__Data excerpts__
┌────────

(* ===== verification/Ring.v ===== *)
(** * Ring: circular buffers indexed by free-running 32-bit counters

    The console input buffer and the pipes keep their bytes in an array of
    [N] slots, [N] dividing 2^32; counter [a] designates slot [a % N].
    [ring N buf a n] is the string of [n] bytes from counter [a] on. *)

From S2P Require Import Prelude.

(** ** Definitions *)
Definition slot (N : Z) (i : Z) : nat := Z.to_nat (i mod N).
Definition ring (N : Z) (buf : list Z) (a : Z) (n : nat) : list Z :=
  (λ j, default 0 (buf !! slot N (a + Z.of_nat j))) <$> seq 0 n.

Section ring.
Variable N : Z.
Hypothesis HN : 0 < N.
Hypothesis HdivN : 2 ^ 32 mod N = 0.

Lemma slot_u32 x : slot N (u32 x) = slot N x.
Proof using HN HdivN.
  unfold slot, u32. f_equal. apply Z.div_exact in HdivN; [|lia].
  rewrite HdivN. rewrite Z.rem_mul_r by lia. by rewrite (Z.mul_comm N), Z.mod_add, Z.mod_mod by lia.
Qed.

Lemma slot_lt x : (slot N x < Z.to_nat N)%nat.
Proof using HN. unfold slot. pose proof (Z.mod_pos_bound x N HN). lia. Qed.

Lemma slot_inj a j j' : 0 <= j < N → 0 <= j' < N → slot N (a + j) = slot N (a + j') → j = j'.
Proof using HN.
  unfold slot. intros Hj Hj' E.
  pose proof (Z.mod_pos_bound (a + j) N HN). pose proof (Z.mod_pos_bound (a + j') N HN).
  apply Z2Nat.inj in E as E'; [|tauto..].
  pose proof (Z.div_mod (a + j) N ltac:(lia)) as H1. pose proof (Z.div_mod (a + j') N ltac:(lia)) as H2.
  rewrite E' in H1. clear -H1 H2 Hj Hj'. generalize dependent ((a + j) / N). generalize dependent ((a + j') / N).
  generalize ((a + j') mod N). intros r q' H2 q H1.
  destruct (Z.lt_trichotomy q q') as [Hq|[->|Hq]]; [|lia|]; exfalso; nia.
Qed.

Lemma length_ring buf a n : length (ring N buf a n) = n.
Proof using. unfold ring. by rewrite length_fmap, length_seq. Qed.

Lemma lookup_ring buf a n j : (j < n)%nat →
  ring N buf a n !! j = Some (default 0 (buf !! slot N (a + Z.of_nat j))).
Proof using. intros Hj. unfold ring. by rewrite list_lookup_fmap, lookup_seq_lt by done. Qed.

Lemma ring_S buf a n : ring N buf a (S n) = ring N buf a n ++ [default 0 (buf !! slot N (a + Z.of_nat n))].
Proof using. unfold ring. by rewrite seq_S, fmap_app. Qed.

Lemma ring_insert buf a n c :
  length buf = Z.to_nat N → Z.of_nat n < N →
  ring N (<[slot N (a + Z.of_nat n) := c]> buf) a (S n) = ring N buf a n ++ [c].
Proof using HN.
  intros Hl Hn. rewrite ring_S. f_equal.
  - unfold ring. apply list_fmap_ext. intros i j Hj. apply lookup_seq in Hj as [-> Hj]. cbn.
    rewrite list_lookup_insert_ne; [done|]. intros E. apply slot_inj in E; lia.
  - by rewrite list_lookup_insert_eq by (rewrite Hl; apply slot_lt).
Qed.

(** Taking the first byte advances the read counter. *)
Lemma ring_tail buf a n : ring N buf (u32 (a + 1)) n = tail (ring N buf a (S n)).
Proof using HN HdivN.
  apply list_eq. intros j. destruct (decide (j < n)%nat) as [Hj|Hj].
  - rewrite lookup_tail, !lookup_ring by lia. do 2 f_equal.
    rewrite <- (slot_u32 (u32 (a + 1) + Z.of_nat j)), <- (slot_u32 (a + Z.of_nat (S j))).
    f_equal. f_equal. unfold u32. rewrite Zplus_mod_idemp_l. f_equal. lia.
  - rewrite lookup_tail, !lookup_ge_None_2; [done| |]; rewrite length_ring; lia.
Qed.
End ring.
(* ===== verification/Kernel.v ===== *)
(** * Kernel: the kernel's data structures and its global state

    The structures of [proc.h], [sock.h], [file.h], [buf.h], [fs.h] and the
    file-level globals of the kernel's C files, with a setter per field
    ([set_f v r] is [r.f = v]). A pointer into a static table is the index of
    the entry, [None] being the null pointer; a pointer into physical memory
    is its (kernel virtual) address. The kernel has no other state: the
    record [kernel] collects the globals of all components. *)

From S2P Require Import Prelude.

(** ** Locks and sleep channels

    The addresses the kernel passes to [acquire] and to [sleep], one
    constructor per object. *)
Inductive sleeplock_id : Type :=
  | SlBuf (i : nat)
  | SlInode (i : nat).
#[export] Instance sleeplock_id_eq_dec : EqDecision sleeplock_id.
Proof. solve_decision. Defined.

Inductive lockid : Type :=
  | LkPtable | LkStable | LkKmem | LkTicks | LkFtable | LkIcache | LkBcache
  | LkLog | LkCons | LkIde
  | LkPipe (p : Z)
  | LkSleep (l : sleeplock_id).
#[export] Instance lockid_eq_dec : EqDecision lockid.
Proof. solve_decision. Defined.

Inductive chan : Type :=
  | ChSock (i : nat)          (* a socket *)
  | ChProc (i : nat)          (* a process, in wait() *)
  | ChTicks
  | ChLog
  | ChBuf (i : nat)           (* a buffer, in iderw() *)
  | ChLock (l : sleeplock_id)
  | ChPipeR (p : Z)           (* &p->nread *)
  | ChPipeW (p : Z)           (* &p->nwrite *)
  | ChCons.                   (* &input.r *)
#[export] Instance chan_eq_dec : EqDecision chan.
Proof. solve_decision. Defined.

(** ** proc.h *)
Inductive page_state : Type := NOT_USED | USED.
#[export] Instance page_state_eq_dec : EqDecision page_state.
Proof. solve_decision. Defined.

└────────

__Task__
Copy out, exactly and alone, the lines of the entries above between the ones holding "unfold slot. intros Hj Hj' E." and "Lemma length_ring buf", inclusive.

__Task answer__
  unfold slot. intros Hj Hj' E.
  pose proof (Z.mod_pos_bound (a + j) N HN). pose proof (Z.mod_pos_bound (a + j') N HN).
  apply Z2Nat.inj in E as E'; [|tauto..].
  pose proof (Z.div_mod (a + j) N ltac:(lia)) as H1. pose proof (Z.div_mod (a + j') N ltac:(lia)) as H2.
  rewrite E' in H1. clear -H1 H2 Hj Hj'. generalize dependent ((a + j) / N). generalize dependent ((a + j') / N).
  generalize ((a + j') mod N). intros r q' H2 q H1.
  destruct (Z.lt_trichotomy q q') as [Hq|[->|Hq]]; [|lia|]; exfalso; nia.
Qed.

Lemma length_ring buf a n : length (ring N buf a n) = n.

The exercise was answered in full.